Western economies are heavily resource-based with forestry, oil and gas, agriculture and mining, and valueadded manufacturing of primary resource products being the main drivers.

With the exception of resource-processing businesses, much of the activity in these economic sectors is driven by small- and medium-size businesses. Thus, Western Canadian businesses tend to be strongly entrepreneurial, which is reflected in their pensions and benefits programs.

These programs seem to have larger defined contribution(DC) aspects in both pensions and benefits program components. Health Spending Accounts(HSAs)are growing significantly in popularity in Western Canada and capital accumulation plan designs dominate as preferred format for retirement programs. These trends are driven by both the organizational philosophy and by the size of the organizations.

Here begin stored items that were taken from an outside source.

(** [INSERT OR REPLACE INTO web_data (title, content, url, timestamp,
    data_hash) VALUES (?, ?, ?, ?, ?)] inside the connection's
    transaction.  Returns the table as it will be once committed. *)
Definition insert_or_replace (e : env) (db_name : pystr)
    (p_title p_content p_url p_timestamp p_hash : pyval) : M table :=
  match sqlite_fault e AtExecute with
  | Some ex => raise ex
  | None =>
      t <- (fun w =>
              match tables w !! db_name with
              | Some t => (Ret t, w)
              | None =>
                  (Raise (Exn SqliteError (lit "no such table: web_data")),
                   w)
              end) ;;
      v_title <- lift (bind_param p_title) ;;
      v_content <- lift (bind_param p_content) ;;
      v_url <- lift (bind_param p_url) ;;
      v_timestamp <- lift (bind_param p_timestamp) ;;
      v_hash <- lift (bind_param p_hash) ;;
      if sequence t =? max_rowid
      then raise (Exn SqliteError (lit "database or disk is full"))
      else ret (replace_into t v_title v_content v_url v_timestamp v_hash)
  end.

(** [conn.commit()]: makes the pending table durable. *)
Definition commit (e : env) (db_name : pystr) (pending : option table)
    : M unit :=
  fun w =>
    match sqlite_fault e AtCommit with
    | Some ex => (Raise ex, w)
    | None =>
        match pending with
        | None => (Ret tt, w)
        | Some t =>
            (Ret tt,
             {| tables := <[db_name := t]> (tables w);
                views := views w;
                trace := trace w |})
        end
    end.

End Sqlite.

(** ** The scraper: [class WebScraper] *)

Module WebScraper.

(** The instance: [self.db_name] ([self.logger] is the process-wide
    logger, whose output is the [trace] of the world). *)
Record WebScraper := Mkscraper { db_name : pystr }.

(** The default of [__init__]'s [db_name]. *)
Definition default_db_name : pystr := lit "web_data.db".

(** [setup_logging]: configures the process-wide logger; nothing the
    outside observes until a message is logged. *)
Definition setup_logging (self : WebScraper) : M unit := ret tt.

(** [setup_database] *)
Definition setup_database (e : env) (self : WebScraper) : M unit :=
  try_except
    (Sqlite.connect e (db_name self) ;;
     Sqlite.create_table_if_not_exists e (db_name self) ;;
     Sqlite.commit e (db_name self) None ;;
     logger_info (lit "Database setup completed successfully"))
    is_Exception
    (fun ex =>
       logger_error (lit "Database setup failed: " ++ exn_str ex) ;;
       raise ex).

(** [__init__] *)
Definition init (e : env) (name : pystr) : M WebScraper :=
  let self := {| db_name := name |} in
  setup_logging self ;;
  setup_database e self ;;
  ret self.

(** [response.raise_for_status()]: [HTTPError] for a 4xx or 5xx status. *)
Definition raise_for_status (r : Response) : M unit :=
  if (400 <=? status_code r) && (status_code r <? 600)
  then raise (Exn HTTPError (lit "HTTP error status"))
  else ret tt.

(** [extract_data] *)
Definition extract_data (e : env) (self : WebScraper) (u : pystr)
    : M (option dict) :=
  try_except
    (logger_info (lit "Extracting data from: " ++ u) ;;
     response <- (emit (HttpGet u) ;; lift (requests_get e u)) ;;
     raise_for_status response ;;
     soup <- lift (html_parser e (body response)) ;;
     let data : dict :=
       <["url" := PyStr u]>
       (<["title" := match soup_title soup with
                     | Some t => tag_string t
                     | None => PyStr []
                     end]>
       (<["content" := PyStr (slice_to 1000 (get_text soup))]>
       (<["timestamp" := PyStr (datetime_now e)]> ∅))) in
     logger_info (lit "Successfully extracted data from: " ++ u) ;;
     ret (Some data))
    is_RequestException
    (fun ex =>
       logger_error (lit "Failed to extract data from " ++ u ++ lit ": "
                     ++ exn_str ex) ;;
       ret None).

(** Truth value of a [dict] or [None]: [None] and the empty dict are
    false. *)
Definition truthy (data : option dict) : bool :=
  match data with
  | None => false
  | Some d => negb (bool_decide (d = ∅))
  end.

(** [data[key]] *)
Definition getitem (data : dict) (key : string) : M pyval :=
  match data !! key with
  | Some v => ret v
  | None => raise (Exn KeyError (lit "'" ++ lit key ++ lit "'"))
  end.

(** The receiver of a [str] method call such as [v.strip()]. *)
Definition as_str (v : pyval) (method : string) : M pystr :=
  match v with
  | PyStr s => ret s
  | PyNone =>
      raise (Exn AttributeError
               (lit "'NoneType' object has no attribute '" ++ lit method
                ++ lit "'"))
  end.

(** [f"{v}"] *)
Definition format (v : pyval) : pystr :=
  match v with
  | PyStr s => s
  | PyNone => lit "None"
  end.

(** [text.encode()] *)
Definition str_encode (text : pystr) : M (list Z) :=
  match encode text with
  | Some bs => ret bs
  | None => raise (Exn UnicodeEncodeError (lit "surrogates not allowed"))
  end.

(** The fingerprint of [transform_data]:
    [hashlib.md5(f"{url}{content[:100]}".encode()).hexdigest()]. *)
Definition fingerprint (u : pyval) (cleaned_content : pystr) : M pystr :=
  bs <- str_encode (format u ++ slice_to 100 cleaned_content) ;;
  ret (MD5.hexdigest bs).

The economies of Western Canada, and particularly those of B.C. and Alberta, feature pronounced “boom and bust” cycles. Currently, there is a strong boom, fuelled by the prospect of the 2010 Winter Olympics in Vancouver(tourism is B.C.’s second largest industry), and the rosy prospects rising fuel prices have generated for Alberta’s economy. These conditions have fostered a more mobile workforce, and therefore greater interest of employers in the flexibility provided by DC pensions and benefits program designs.

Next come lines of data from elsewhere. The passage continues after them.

(** Packets that are not measurements, and packets that arrive while the
    connection is not RUNNING, leave everything as it was. *)
Lemma on_packet_dropped packet datetime_now w :
  main_state w <> RUNNING \/ command (payload packet) <> DAT_RECV ->
  on_packet packet datetime_now w = Ok w.
Proof.
  intros H. unfold on_packet.
  destruct (decide (main_state w <> RUNNING)) as [|Hs]; [done|].
  destruct (decide (command (payload packet) <> DAT_RECV)) as [|Hc]; [done|].
  destruct H as [H|H]; [by destruct Hs | by destruct Hc].
Qed.

(** Unfolds the setters, the projections and the exception monad, and
    nothing else. *)
Ltac world_simpl :=
  cbv beta iota zeta delta
    [mbind result_bind mret result_ret sub_datetime from_option id andb
     add_next_tick_callback writerow widget_update print
     set_plot_title set_logging set_log_period_ms set_csv_file set_plot_period_ms
     set_meter set_last_meas_time set_last_plot_time set_last_log_time
     set_invert_current set_selected_device set_main_state set_error_string
     set_disabled set_status_label set_measurement_label set_new_title
     set_data_source set_next_tick_callbacks set_files set_stdout
     plot_title logging log_period_ms csv_file plot_period_ms meter last_meas_time
     last_plot_time last_log_time invert_current selected_device main_state
     error_string disabled status_label measurement_label new_title data_source
     next_tick_callbacks files stdout].

(** Case analysis on one period comparison. *)
Ltac gate_case :=
  match goal with
  | |- context [?a <? ?b] => destruct (a <? b)
  end.

(** Unset timestamps are replaced by the current instant before any gate is
    looked at. *)
Lemma on_packet_stamps packet datetime_now w :
  main_state w = RUNNING ->
  command (payload packet) = DAT_RECV ->
  on_packet packet datetime_now w
  = on_packet packet datetime_now
      (set_last_plot_time (Some (default datetime_now (last_plot_time w)))
         (set_last_log_time (Some (default datetime_now (last_log_time w)))
            (set_last_meas_time (Some (default datetime_now (last_meas_time w))) w))).
Proof.
  intros Hs Hc. unfold on_packet.
  destruct w as [? lg ? ? ? ? lm lp ll ? ? ? ? ? ? ? ? ? q ? ?].
  cbn in Hs. subst.
  destruct (decide (command (payload packet) <> DAT_RECV)) as [Hn|_]; [by destruct Hn|].
  destruct lm as [tm|], ll as [tl|], lp as [tp|]; world_simpl; reflexivity.
Qed.

Lemma on_packet_stamped packet datetime_now w tm tp tl :
  main_state w = RUNNING ->
  command (payload packet) = DAT_RECV ->
  last_meas_time w = Some tm -> last_plot_time w = Some tp -> last_log_time w = Some tl ->
  on_packet packet datetime_now w
  = Ok (packet_effect (data (payload packet)) datetime_now w).
Proof.
  intros Hs Hc Hm Hp Hl. unfold on_packet.
  destruct (decide (main_state w <> RUNNING)) as [Hn|_]; [by destruct Hn|].
  destruct (decide (command (payload packet) <> DAT_RECV)) as [Hn|_]; [by destruct Hn|].
  unfold packet_effect, gate_open, gate_stamp, plot_point, signed_power, signed_current.
  destruct w as [? lg ? ? ? ? lm lp ll ? ? ? ? ? ? ? ? ? q ? ?].
  cbn in Hm, Hp, Hl. subst lm lp ll. clear Hs.
  destruct lg; world_simpl.
  all: repeat (gate_case; world_simpl).
  all: rewrite ?app_nil_r, <- ?app_assoc; reflexivity.
Qed.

In tandem with “boom and bust,” one of the ongoing challenges common to the western provinces is the degree of merger and acquisition activity, particularly in the resource sectors of forestry, mining and oil and gas. This activity means that organizations and benefit programs can be of a short-term nature. This presents challenges for organizations, including those of:
• predicting claims costs;
• managing increased stresses on employees;
• amortizing plan start-up costs for both the carrier and the consultant.

A different approach by plan advisors and carriers is required to manage programs in these industries as a result. Possible solutions may include the establishment of multiple employer plans such as those used in the construction industry, or the set up of terminal funding agreements if plans are terminated in, for example, less than three years. For employee well-being, employee assistance programs and transition career and personal counselling may also be employed.

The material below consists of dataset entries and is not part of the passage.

Definition storedData : schema.ResourceData :=
  dataOf "d-123" (revisionOf "GitHub" "github_location" githubBlock) accepting.
Definition unwritableData : schema.ResourceData :=
  dataOf "d-123" (revisionOf "GitHub" "github_location" githubBlock) rejecting.
Definition unknownTypeData : schema.ResourceData :=
  dataOf "" (revisionOf "Mercurial" "github_location" githubBlock) accepting.

Definition githubInput : CreateDeploymentInput.t :=
  {| CreateDeploymentInput.ApplicationName := Some "app";
     CreateDeploymentInput.DeploymentGroupName := Some "fleet";
     CreateDeploymentInput.Revision := Some {|
       RevisionLocation.RevisionType := "GitHub";
       RevisionLocation.S3Location := None;
       RevisionLocation.GitHubLocation := Some {|
         GitHubLocation.Repository := Some "org/app";
         GitHubLocation.CommitId := Some "0a1b2c3" |};
       RevisionLocation.AppSpecContent := None |} |}.

Definition waitExceeded : error := "exceeded max wait time for DeploymentSuccessful waiter".
Definition unreachable : error := "RequestError: send request failed".
Definition notStoppable : error := "DeploymentAlreadyCompletedException".

(** Submit gives d-456 and the wait fails without an output; Stop fails too. *)
Definition timedOutUnobserved : Client unit :=
  scripted (createdAs "d-456") (None, Some waitExceeded)
           (Some (recordOf "d-456" "InProgress"), None) (None, Some notStoppable).
(** Submit gives d-456, the deployment stays in progress and the wait runs
    out of its budget (the waiter returns no output with its error); Stop
    succeeds. *)
Definition timedOutInProgress : Client unit :=
  scripted (createdAs "d-456") (None, Some waitExceeded)
           (Some (recordOf "d-456" "InProgress"), None) stoppedOk.
(** Submit gives d-123, the wait succeeds, the fetch of read fails. *)
Definition unreachableAfterWait : Client unit :=
  scripted (createdAs "d-123") (Some (recordOf "d-123" "Succeeded"), None)
           (None, Some unreachable) stoppedOk.
(** Submit gives d-123, the wait and the fetch of read succeed. *)
Definition succeeding : Client unit :=
  scripted (createdAs "d-123") (Some (recordOf "d-123" "Succeeded"), None)
           (Some (recordOf "d-123" "Succeeded"), None) stoppedOk.
(** Submit is refused. *)
Definition refusing : Client unit :=
  scripted (None, Some "DeploymentLimitExceededException")
           (None, Some waitExceeded) (None, Some unreachable) stoppedOk.
(** The deployment d-123 is fetched with the given status; Stop answers as given. *)
Definition fetching (status : string) (stopped : result StopDeploymentOutput.t)
  : Client unit :=
  scripted (createdAs "d-123") (Some (recordOf "d-123" status), None)
           (Some (recordOf "d-123" status), None) stopped.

Another challenge in the West is the shortage of employees (skilled or otherwise)—likely the biggest one faced by organizations in the near future. Benefits programs will need to be modified to address this challenge to effectively meet employee expectations in more competitive labour markets. Costs of benefit programs may be secondary to the the recruitment/retention challenge.

This area is complicated by the nature of the workforce itself. A multi-generational workforce has replaced the homogeneous nature of the baby boom workforce, where each generation has different needs and expectations of the workplace. Options here for benefits programs will be in the areas of flexibility and expansion of choices in benefits(e.g. wellness alternatives).

The bigger answer to the recruitment/retention challenge will be the development of a supportive management culture in organizations including mentorship and career development opportunities for employees.

All provinces must harmonize their healthcare delivery with the requirements of the Canada Health Act, but there is much diversity amongst provinces in the details of implementation and benefits.

As in the rest of Canada, Western provinces change benefits provided by the government healthcare schemes on a regular basis. These changes usually require sponsors to modify their programs to maintain integration with the government plan. To the extent that benefits managers may expect more changes arising from the Chaoulli decision, they might look to Alberta as a leader in such changes. Alberta, politically and psychologically, is among the best prepared of the Canadian provinces to embrace Chaoulli.

In July 2005, Alberta presented its overall strategic plan for what the government terms the “Third Way”—seemingly a blend of public and private healthcare.

The Third Way aims to discover creative ways to deliver effective healthcare in a more cost-effective manner. It may significantly impact the design and costs of employer extended healthcare plans(see “First steps,”).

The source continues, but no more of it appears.